Artificial Intelligence for Wireless Communications and Control NetworksView this Special Issue
Correlation Analysis between Atmospheric Environment and Public Sentiment Based on Multiple Regression Model
In recent years, with the gradual improvement of the public’s demands for ecological and environmental services, changes in environmental quality, especially atmospheric environmental quality, have been highly concerned by the public. Public environmental emotions belong to psychological space information. How to quantify the changes in public environmental emotions caused by changes in environmental quality, comprehensively analyze the atmospheric physical and chemical factors that have a key impact on public environmental emotions, and achieve quantifiable and predictable public environmental emotions are difficult points of current research in the field of public environment. Based on the public participation perception method, this paper proposes a public environmental sentiment prediction model based on the analysis of the relationship between atmospheric environment and public environmental sentiment by using the collected public environmental satisfaction data. Taking the data of a city as an example, using atmospheric environmental factors and public environmental satisfaction, a multiple regression model (OLS) was established, and PM2.5, PM10, temperature (TMP), and humidity (HUM) were used as key factors to conduct Pearson correlation analysis with public environmental satisfaction. The results showed that PM2.5 and PM10 showed a strong negative correlation with public environmental satisfaction (-0.82 and -0.67), while TMP and HUM showed a weak positive correlation with public environmental satisfaction (0.3 and 0.19). Therefore, reducing the concentration of PM2.5 and PM10 in the city has a positive effect on improving public environmental satisfaction.
In recent years, with the continuous acceleration of China’s industrialization process, the utilization of resources and productivity has been significantly improved. However, the resulting ecological and environmental problems have become increasingly prominent, making people’s normal living environment constantly disturbed . People’s physical and mental health has been affected to varying degrees through the continuous interference of various comprehensive ecological and environmental problems for a long time . As a result, deteriorating environmental issues have now become a pain point for the public. Environmental issues have also become the social issues that the public is most concerned about, and they also affect people’s psychological feelings and behavioral changes to the environment all the time [3, 4]. If we want to do in-depth research on environmental issues, we must start from the perception of the public after being affected by the environment.

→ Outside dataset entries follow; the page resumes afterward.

(* ===== verification/QuicConfig.v ===== *)
(** * Configuring QUIC ([transports/quic/src/config.rs], and [build_quiche_config] and
      the constructors of [transports/quic/src/lib.rs])

    The identity of a node becomes the certificate its transports present, and the
    identity its peers prove is the one they are reported with. *)
From S2P Require Import Prelude NetAddr Effects Varint Multibase PeerId Keys Tls Multiaddr PeerAddr IdentifyMessage SwarmEvents Transport QuicConnection QuicGuarantees QuicTransport QuicIndexes QuicEndpoint.
From Stdlib Require Import ZArith Strings.Byte Strings.String.
From stdpp Require Import base numbers list gmap strings.

#[local] Open Scope Z_scope.

(** The TLS context of the third-party crate [boring] and the configuration of
    [quiche]. *)
Class TlsStack (Ctx X509 PKey Cfg : Type) := {
  ctx_new : string + Ctx;
  (** [set_verify_callback(PEER | FAIL_IF_NO_PEER_CERT, |_, _| true)] *)
  set_verify_any_peer_cert : Ctx → Ctx;
  x509_from_der : list byte → string + X509;
  set_certificate : Ctx → X509 → string + Ctx;
  private_key_from_der : list byte → string + PKey;
  set_private_key : Ctx → PKey → string + Ctx;
  check_private_key : Ctx → string + unit;
  config_with_ctx : Ctx → string + Cfg;
  set_application_protos : Cfg → list (list byte) → string + Cfg;
  set_initial_max_data : Z → Cfg → Cfg;
  set_initial_max_stream_data_bidi_local : Z → Cfg → Cfg;
  set_initial_max_stream_data_bidi_remote : Z → Cfg → Cfg;
  set_initial_max_streams_bidi : Z → Cfg → Cfg;
  set_max_recv_udp_payload_size : Z → Cfg → Cfg;
  set_max_send_udp_payload_size : Z → Cfg → Cfg;
}.

(** The clock and the random generator of the system. *)
Class SysRandom (W Validity RNG : Type) := {
  validity_from_now : W → Z → string + Validity;
  sys_rng : W → RNG;
  put_rng : RNG → W → W;
}.

Definition DEFAULT_IPV4_BIND : string := "0.0.0.0:0".
Definition DEFAULT_IPV6_BIND : string := "[::]:0".

Section config.
Context {MH : Type} `{MHeq : EqDecision MH} `{MHcount : !Countable MH} `{MA : !MultihashApi MH} (sha256 : list byte → list byte).
Context {VK : Type} `{EA : !Ed25519Api VK}.
Context {Cert Validity Bld PK SG SK RNG : Type} `{XA : !X509Api Cert Validity Bld PK SG SK RNG}.
Context {Q : Type} `{QA : !Quiche Q} {Cfg : Type} `{QE : !QuicheEndpoint Q Cfg}.
Context {Ctx X509 PKey : Type} `{TS : !TlsStack Ctx X509 PKey Cfg}.
Context {W Sock : Type} `{WA : !World W Sock} `{SR : !SysRandom W Validity RNG}.
(** Overflow checks are on in debug builds. *)
Context (overflow_checks : bool).

Definition tls_verifier : CertVerifier (PeerId MH) := verify_libp2p_certificate sha256 overflow_checks.

Record QuicNodeConfig : Type := { node_keypair : Ed25519Keypair }.
Definition node_config_new (keypair : Ed25519Keypair) : QuicNodeConfig := {| node_keypair := keypair |}.
Definition node_peer_id (c : QuicNodeConfig) : res Empty_set (PeerId MH) := keypair_peer_id sha256 (node_keypair c).

(** [generate_certificate]: 100 years from now, with the randomness of the system. *)
Definition generate_certificate (keypair : Ed25519Keypair) : eff W TlsError (list byte * list byte) := λ w,
  match validity_from_now w (100 * 365 * 24 * 60 * 60) with
  | inl e => (w, Err (CertificateGeneration e))
  | inr validity =>
      let '(rng, r) := generate_certificate_with_rng keypair validity (sys_rng w) in
      (put_rng rng w, r)
  end.

Definition invalid_config {A} (what : string) (r : string + A) : res TransportError A :=
  map_err (λ e, InvalidConfig (what ++ e)) (call r).
Definition listen_failed {A} (what : string) (r : string + A) : res TransportError A :=
  map_err (λ e, ListenFailed (what ++ e)) (call r).

Definition build_quiche_config (node_config : QuicNodeConfig) : eff W TransportError Cfg :=
  tls_builder ← lift (listen_failed "failed to create BoringSSL context: " ctx_new);
  let tls_builder := set_verify_any_peer_cert tls_builder in
  '(cert_der, key_der) ← (λ w, let '(w, r) := generate_certificate (node_keypair node_config) w in
      (w, map_err (λ e, InvalidConfig ("failed to generate libp2p TLS certificate: " ++ to_string e)) r));
  lift (
    cert ← invalid_config "failed to parse generated TLS certificate: " (x509_from_der cert_der);
    tls_builder ← invalid_config "failed to load generated cert into BoringSSL: " (set_certificate tls_builder cert);
    private_key ← invalid_config "failed to parse generated TLS private key: " (private_key_from_der key_der);
    tls_builder ← invalid_config "failed to load generated key into BoringSSL: " (set_private_key tls_builder private_key);
    _ ← invalid_config "generated TLS private key does not match certificate: " (check_private_key tls_builder);
    quiche_config ← listen_failed "failed to create quiche config: " (config_with_ctx tls_builder);
    quiche_config ← listen_failed "failed to set alpn: " (set_application_protos quiche_config [as_bytes "libp2p"]);
    let quiche_config := set_initial_max_data 10000000 quiche_config in
    let quiche_config := set_initial_max_stream_data_bidi_local 1000000 quiche_config in
    let quiche_config := set_initial_max_stream_data_bidi_remote 1000000 quiche_config in
    let quiche_config := set_initial_max_streams_bidi 100 quiche_config in
    let quiche_config := set_max_recv_udp_payload_size 1350 quiche_config in
    let quiche_config := set_max_send_udp_payload_size 1350 quiche_config in
    Ok quiche_config).

(** [QuicTransport::new]. *)
Definition quic_transport_new (node_config : QuicNodeConfig) (bind_addr : string)
    : eff W TransportError (QuicTransport (P:=PeerId MH) (Q:=Q) (Cfg:=Cfg) (Sock:=Sock)) :=
  r ← state (λ w, udp_bind w bind_addr);
  socket ← lift (match r with
                 | inl e => Err (ListenFailed ("failed to bind udp socket: " ++ to_string e))
                 | inr socket => Ok socket
                 end);
  r ← state (λ w, set_nonblocking w socket);
  _ ← lift (match r with
            | inl e => Err (ListenFailed ("failed to set nonblocking: " ++ to_string e))
            | inr _ => Ok ()
            end);
  quiche_config ← build_quiche_config node_config;
  peer ← lift (map_err (Empty_set_rect (λ _, TransportError)) (node_peer_id node_config));
  mret (transport_new socket quiche_config peer).

Definition dual_transport_new (node_config : QuicNodeConfig)
    : eff W TransportError (QuicTransport (P:=PeerId MH) (Q:=Q) (Cfg:=Cfg) (Sock:=Sock) * QuicTransport (P:=PeerId MH) (Q:=Q) (Cfg:=Cfg) (Sock:=Sock)) :=
  ipv4 ← quic_transport_new node_config DEFAULT_IPV4_BIND;
  ipv6 ← quic_transport_new node_config DEFAULT_IPV6_BIND;
  mret (ipv4, ipv6).

(** [QuicEndpoint::bind], [bind_multiaddr] and [dual_stack]: the endpoint with the
    system it was made in. *)
Definition endpoint_bind (node_config : QuicNodeConfig) (bind_addr : string) (w : W)
    : res TransportError (QuicEndpoint (P:=PeerId MH) (Q:=Q) (Cfg:=Cfg) (W:=W) (Sock:=Sock)) :=
  let '(w, r) := quic_transport_new node_config bind_addr w in
  t ← r;
  Ok (Single {| ts_world := w; ts_transport := t; ts_events := [] |}).
Definition endpoint_bind_multiaddr (node_config : QuicNodeConfig) (addr : Multiaddr (PeerId MH)) (w : W)
    : res TransportError (QuicEndpoint (P:=PeerId MH) (Q:=Q) (Cfg:=Cfg) (W:=W) (Sock:=Sock)) :=
  bind ← extract_listen_socket_addr addr "bind address";
  endpoint_bind node_config (to_string bind) w.
Definition endpoint_dual_stack (node_config : QuicNodeConfig) (w : W)
    : res TransportError (QuicEndpoint (P:=PeerId MH) (Q:=Q) (Cfg:=Cfg) (W:=W) (Sock:=Sock)) :=
  let '(w, r) := dual_transport_new node_config w in
  '(ipv4, ipv6) ← r;
  Ok (Dual {| ds_world := w; ds_ipv4 := ipv4; ds_ipv6 := ipv6 |}).


(** ** Authentication *)

Section laws.
Context `{XL : !X509Laws} `{EL : !Ed25519Laws VK} `{ML : !MultihashLaws MH}.
Context (sha256_length : ∀ b, length (sha256 b) = 32%nat).
Context `{QL : !QuicheLaws Q} `{WL : !WorldLaws W Sock} `{PD : !Display (PeerId MH)}.

(** The certificate a node presents proves the node's own peer id to every peer. *)
Lemma own_certificate secret w w' cert_der key_der :
  length secret = ED25519_SECRET_KEY_LENGTH →
  generate_certificate (from_secret_key_bytes secret) w = (w', Ok (cert_der, key_der)) →
  ∃ p, node_peer_id (node_config_new (from_secret_key_bytes secret)) = Ok p ∧ tls_verifier cert_der = Ok p.
Proof.
  intros Hs. unfold generate_certificate. destruct (validity_from_now _ _) as [e|validity]; [done|].
  destruct (generate_certificate_with_rng _ _ _) as [rng r] eqn:E. intros [= _ ->].
  pose proof (generated_certifies _ _ _ _ _ _ Hs E) as Hc.
  destruct (from_ed25519_key sha256 sha256_length (keypair_public_key (from_secret_key_bytes secret))) as (p & Hp & _);
    [done|apply derive_public_length|].
  exists p. split; [exact Hp|]. unfold tls_verifier. apply verify_certifies; [done..|]. by eexists.
Qed.

(** A keypair as its constructors make it: 32 secret bytes and the key they give. *)
Definition keypair_ok (kp : Ed25519Keypair) : Prop :=
  length (secret_key kp) = ED25519_SECRET_KEY_LENGTH ∧ public_key_bytes kp = derive_public (secret_key kp).

(** The configuration presents, in every handshake, a certificate that proves to be of
    the peer [p] to every node that verifies it: the certificate and its private key were
    put into the TLS context the configuration was made of. *)
Definition presents (cfg : Cfg) (p : PeerId MH) : Prop :=
  ∃ ctx cert_der key_der x509 pkey ctx1 ctx2 cfg0 cfg1,
    tls_verifier cert_der = Ok p ∧ ctx_new = inr ctx ∧
    x509_from_der cert_der = inr x509 ∧ set_certificate (set_verify_any_peer_cert ctx) x509 = inr ctx1 ∧
    private_key_from_der key_der = inr pkey ∧ set_private_key ctx1 pkey = inr ctx2 ∧ check_private_key ctx2 = inr () ∧
    config_with_ctx ctx2 = inr cfg0 ∧ set_application_protos cfg0 [as_bytes "libp2p"] = inr cfg1 ∧
    cfg = set_max_send_udp_payload_size 1350 (set_max_recv_udp_payload_size 1350 (set_initial_max_streams_bidi 100
            (set_initial_max_stream_data_bidi_remote 1000000 (set_initial_max_stream_data_bidi_local 1000000
              (set_initial_max_data 10000000 cfg1))))).

Lemma named_call {E A} (f : string → E) (r : string + A) a : map_err f (call r) = Ok a → r = inr a.
Proof. destruct r; [done|]. by intros [= ->]. Qed.

Lemma config_presents kp w w' cfg p :
  keypair_ok kp → node_peer_id (node_config_new kp) = Ok p →
  build_quiche_config (node_config_new kp) w = (w', Ok cfg) → presents cfg p.
Proof.
  intros [Hs Hk] Hp. assert (kp = from_secret_key_bytes (secret_key kp)) as Hkp by (destruct kp; cbn in *; by subst).
  unfold build_quiche_config, mbind at 1, eff_bind at 1, lift at 1, listen_failed at 1.
  destruct ctx_new as [e|ctx] eqn:Ectx; [done|]. cbn [call map_err]. unfold mbind at 1, eff_bind at 1. cbn [node_keypair node_config_new].
  destruct (generate_certificate kp w) as [w1 r] eqn:Eg. destruct r as [[cert_der key_der]|e|]; [|done..]. cbn [map_err]. unfold lift.
  intros [= _ E]. apply bind_Ok in E as (x509 & H1%named_call & E). apply bind_Ok in E as (ctx1 & H2%named_call & E).
  apply bind_Ok in E as (pkey & H3%named_call & E). apply bind_Ok in E as (ctx2 & H4%named_call & E).
  apply bind_Ok in E as ([] & H5%named_call & E). apply bind_Ok in E as (cfg0 & H6%named_call & E).
  apply bind_Ok in E as (cfg1 & H7%named_call & [= <-]).
  rewrite Hkp in Eg. destruct (own_certificate _ _ _ _ _ Hs Eg) as (p' & Hp' & Hv). rewrite <- Hkp, Hp in Hp'.
  injection Hp' as <-. by exists ctx, cert_der, key_der, x509, pkey, ctx1, ctx2, cfg0, cfg1.
Qed.

(** C6. Authentication end to end: with the certificate verifier of [minip2p_tls] (and
    wrapping arithmetic), whatever arrives at a connection and whatever is called on it,
    a connection is reported as connected only after the handshake was complete, and
    then [q_peer_cert], the certificate the peer presented, was a valid one: the reported
    peer id is the one of the key that signed the certificate's own key, and that key can
    be read off the peer id.  A dialed connection is reported only with the peer that was
    dialed. *)
Theorem quic_authentication (socket : Sock) (calls : list ConnCall) (w : W) (id : Z) (q : Q) (addr : SocketAddr)
    (e0 : ConnectionEndpoint (P:=PeerId MH)) :
  overflow_checks = false → Forall call_ok calls →
  let s := {| cs_world := w; cs_conn := conn_new id q addr e0; cs_events := [] |} in
  let s' := run_calls (CV:=tls_verifier) socket calls s in
  ∀ i e, TConnected i e ∈ cs_events s' →
    ∃ q1 q2 der k p,
      (q_runs q q1 ∧ q_is_established q1 = true ∧ q_runs q1 q2 ∧ q_peer_cert q2 = Some der ∧
       q_runs q2 (qc_conn (cs_conn s'))) ∧
      certifies der k ∧ from_public_key sha256 k = Ok p ∧ digest_bytes p = encode_protobuf k ∧
      endpoint_peer_id e = Some p ∧ ∀ p0, endpoint_peer_id e0 = Some p0 → p0 = p.
Proof.
  intros Hoc Hcalls s s' i e Hin.
  assert (∀ der, verify_certificate (CertVerifier:=tls_verifier) der ≠ Panic) as Hret.
  { intros der. unfold verify_certificate, tls_verifier. rewrite Hoc. by apply verify_no_panic. }
  destruct (run_conn_calls_ok (CV:=tls_verifier) Hret socket calls s) as (_ & He & _); [apply inv_new|done|].
  destruct (ev_proven _ _ He i e Hin) as
    [[]%elem_of_nil|(_ & _ & (q1 & q2 & der & p & H1 & H2 & H3 & H4 & H5 & Hv & Hp) & Hexp)].
  unfold verify_certificate, tls_verifier in Hv. apply verify_certifies in Hv as (k & Hk & Hpk); [|done..].
  exists q1, q2, der, k, p. split_and!; try done.
  - destruct Hk as (cert & ext & sig & spki & _ & _ & _ & _ & _ & Ht & Hl & _).
    destruct (from_ed25519_key sha256 sha256_length k Ht Hl) as (p' & Hp' & _ & Hd). rewrite Hpk in Hp'. by injection Hp' as <-.
  - intros p0 Hp0. apply Hexp in Hp0. congruence.
Qed.
End laws.

End config.

(** ** A concrete connection

    A dialer that expects the peer of [demo_secret] and is shown its certificate. *)

Definition demo_endpoint (expected : option (PeerId PlainMultihash)) : ConnectionEndpoint :=
  {| transport := {| Multiaddr.protocols := [Ip4 [x7f; x00; x00; x01]; Udp 4001; QuicV1] |}; endpoint_peer_id := expected |}.

Lemma quic_authentication_witness :
  ∃ (p : PeerId PlainMultihash) k,
    keypair_peer_id demo_sha256 (from_secret_key_bytes demo_secret) = Ok p ∧
    cs_events (run_calls (CV:=tls_verifier demo_sha256 false) () [hello; CallPoll]
      {| cs_world := {| tw_inbox := []; tw_sends := [] |};
         cs_conn := conn_new 1 (toy_q (Some demo_cert)) toy_addr (demo_endpoint (Some p)); cs_events := [] |})
      = [TConnected 1 (demo_endpoint (Some p))] ∧
    digest_bytes p = encode_protobuf k.
Proof.
  destruct (keypair_peer_id (MH:=PlainMultihash) demo_sha256 (from_secret_key_bytes demo_secret)) as [p| |] eqn:E;
    [|vm_compute in E; discriminate E..].
  pose (s := {| cs_world := {| tw_inbox := []; tw_sends := [] |};
         cs_conn := conn_new 1 (toy_q (Some demo_cert)) toy_addr (demo_endpoint (Some p)); cs_events := [] |}).
  assert (cs_events (run_calls (CV:=tls_verifier demo_sha256 false) () [hello; CallPoll] s) = [TConnected 1 (demo_endpoint (Some p))]) as Hev.
  { unfold s. vm_compute in E. injection E as <-. vm_compute. reflexivity. }
  destruct (quic_authentication (MH:=PlainMultihash) demo_sha256 false (λ _, eq_refl) () [hello; CallPoll]
    {| tw_inbox := []; tw_sends := [] |} 1 (toy_q (Some demo_cert)) toy_addr (demo_endpoint (Some p)) eq_refl
    (ltac:(repeat constructor)) 1 (demo_endpoint (Some p))) as (_ & _ & der & k & p' & _ & _ & _ & Hd & Hp & _).
  { fold s. rewrite Hev. by left. }
  injection Hp as <-. exists p, k. split; [reflexivity|]. split; [exact Hev|exact Hd].
Defined.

The so-called perception is the response process of external information by people’s feeling, attention, and perception. It mainly describes the consciousness and feeling reaction in the human brain after the objective affairs pass through the human sensory organs [5, 6]. Only with perception can people form the premise of understanding the external environment. Perception is also an important reference to guide individual behavior or social group behavior . When a person is under a certain environmental area, the sensory organs will obtain the corresponding sensory information through the environment in which the person is located and then process the perceived sensory information in the mind and then give the specific evaluation of environmental protection management, environmental quality, and environmental behavior [8, 9].
Under the influence of the ecological environment, the conscious feeling and image formed by the human’s perceptual organs after processing and analyzing the corresponding environmental feeling information in the brain is the environmental perception . And due to certain differences in the subject of the perception object, the content of perception is also different. People have been exposed to constantly changing ecological environment areas for a long time so that people’s perception of their own environmental areas is also accurate and changing at any time. Environmental awareness is the basic psychological guidance for people’s environmental awareness and behavior [11, 12]. Whether the correct environmental awareness behavior can be formed depends on whether the environmental awareness behavior executor has the correct environmental awareness .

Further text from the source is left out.